Officials deny radar station causing harm

Government authorities yesterday denied allegations by two families that the electromagnetic waves emitted by the radar at a meteorological station in their village had caused mental disabilities among their children. According to the authorities, the Chiku, Keelung radar station's electromagnetic waves were well within safety levels and there has been no concrete scientific evidence to prove that electromagnetic waves are hazardous to human health.
Chang's two youngest sons, one aged 11 and the other 10, have been diagnosed as having mild mental disabilities and her 6-year-old granddaughter as suffering severe metal disabilities. Also, the eight-year-old grandson of another woman, surnamed Lee, has been diagnosed as having developmental disabilities. All of the children live within 150 meters of the radar station, with Chang's family living only 50 meters away.
The two women and four children attended a press conference yesterday held under the auspices of the Taiwan Environmental Protection Union.
Chen Shu-hua, who heads the union's team for electromagnetic wave victims, said the four children have been assessed by the Chi Mei Medical Center as suffering from mental and developmental disabilities with "no genetic defects found."
She pointed out that Chang's two youngest sons and her granddaughter are the only ones in her family who were raised close to the radar station, which represents the only major change in the family's living environment.
The electromagnetic waves recorded in the area when the radar is turned off registered at 3 uW/sq.m, as compared to 4,027 uW/sq.m when the radar is in operation, an increase of 1,000 times in intensity, Chen said.
More than 10 international studies have found that electromagnetic waves are harmful to human health, Chen said, adding that some researchers have found that soldiers who had worked with radar equipment for a long time have developed cancers, leukemia, brain tumors, arrhythmia and decreases in memory and neurological responses. She urged the Central Weather Bureau (中央氣象局) to face up to the fact of the radar station's threat to public health and to relocate it as soon as possible.
However, the CWB said it has conducted several tests on the radar station since an environmental protection group questioned the level of its electromagnetic waves. The CWB said the latest test conducted on October 17 showed that on average the electromagnetic waves emanating from the station were well within safety levels.

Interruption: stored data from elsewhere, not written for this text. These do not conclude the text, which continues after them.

(* ===== verification/Channel.v ===== *)
(** * The tokio primitives the engine is written against

    [tokio::sync::mpsc::unbounded_channel] as the class [Mpsc] with its laws
    [MpscOk]: [send] appends to what the channel was given and succeeds while
    the receiver is alive, and fails without effect once it was dropped, which is final.
    [Env] holds the sources of instants, identifiers and hashes
    ([chrono::Utc::now], [uuid::Uuid::new_v4], [DefaultHasher]) as streams
    indexed by the number of earlier calls. *)
From S2P Require Import Prelude Keys.

Class Mpsc (A : Type) : Type := {
  chan : Type;
  unbounded_channel : chan;
  send : chan → A → Res unit unit * chan;
}.
Arguments chan _ {_}.

Class MpscOk (A : Type) {M : Mpsc A} : Type := {
  sent : chan A → list A;
  is_open : chan A → Prop;
  sent_new : sent unbounded_channel = [];
  open_new : is_open unbounded_channel;
  send_ok c x c' : send c x = (Ok tt, c') → sent c' = sent c ++ [x];
  send_err c x c' : send c x = (Err tt, c') → sent c' = sent c;
  send_open c x : is_open c → ∃ c', send c x = (Ok tt, c') ∧ is_open c';
  send_closed c x c' : send c x = (Err tt, c') → ¬ is_open c';
}.

(** A queue with a flag for the receiver's life. *)
Definition queue_mpsc (A : Type) : Mpsc A := {|
  chan := bool * list A;
  unbounded_channel := (true, []);
  send c x := match c with
              | (true, q) => (Ok tt, (true, q ++ [x]))
              | (false, q) => (Err tt, (false, q))
              end;
|}.

#[export] Instance queue_mpsc_ok (A : Type) : MpscOk A (M := queue_mpsc A).
Proof.
  refine {| sent := (snd : chan A (Mpsc := queue_mpsc A) → list A);
            is_open c := c.1 = true |}; simpl; try done.
  - by intros [[] q] x c' [= <-].
  - by intros [[] q] x c' [= <-].
  - intros [[] q] x [=]. by eexists.
  - by intros [[] q] x c' [= <-].
Defined.

(** Instants, identifiers and hashes. *)
Class Env : Type := {
  utc_now : nat → Z;
  new_v4 : nat → string;
  hasher_finish : string → string → N;
}.

(** Version 4 identifiers are distinct and print as hexadecimal digits and
    hyphens. *)
Class EnvOk (E : Env) : Prop := {
  new_v4_inj i j : new_v4 i = new_v4 j → i = j;
  new_v4_nul_free i : nul_free (new_v4 i) = true;
}.

(** Counting instances. *)
Definition counting_env : Env := {|
  utc_now n := Z.of_nat n;
  new_v4 n := pretty (N.of_nat n);
  hasher_finish e m := (N.of_nat (String.length e) * 31 + N.of_nat (String.length m))%N;
|}.

Lemma pretty_N_go_nul_free x s : nul_free s = true → nul_free (pretty_N_go x s) = true.
Proof.
  revert s. induction x as [x IH] using (well_founded_ind N.lt_wf_0). intros s Hs.
  destruct (decide (0 < x)%N) as [Hx|Hx].
  - rewrite pretty_N_go_step by done. apply IH; [by apply N.div_lt|].
    cbn [nul_free]. rewrite Hs, andb_true_r. apply negb_true_iff.
    unfold pretty_N_char. repeat case_match; reflexivity.
  - assert (x = 0)%N as -> by lia. by rewrite pretty_N_go_0.
Qed.

#[export] Instance counting_env_ok : EnvOk counting_env.
Proof.
  split; simpl.
  - intros i j Hij%(inj pretty). lia.
  - intros i. unfold pretty, pretty_N. case_decide; [done|]. by apply pretty_N_go_nul_free.
Qed.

Su Shin-yuh, an official from the Bureau of Health Promotion under the Cabinet-level Department of Health, said the question of whether or not electromagnetic waves are harmful to human health is an old topic on which research had peak in the 50s and 60s.
Authoritative health organizations, such as the World Health Organization and the International Commission on Non-Ionizing Radiation Protection, have yet to confirm that electromagnetic waves are hazardous to human health, Su said, adding that there has not been enough evidence to prove the case.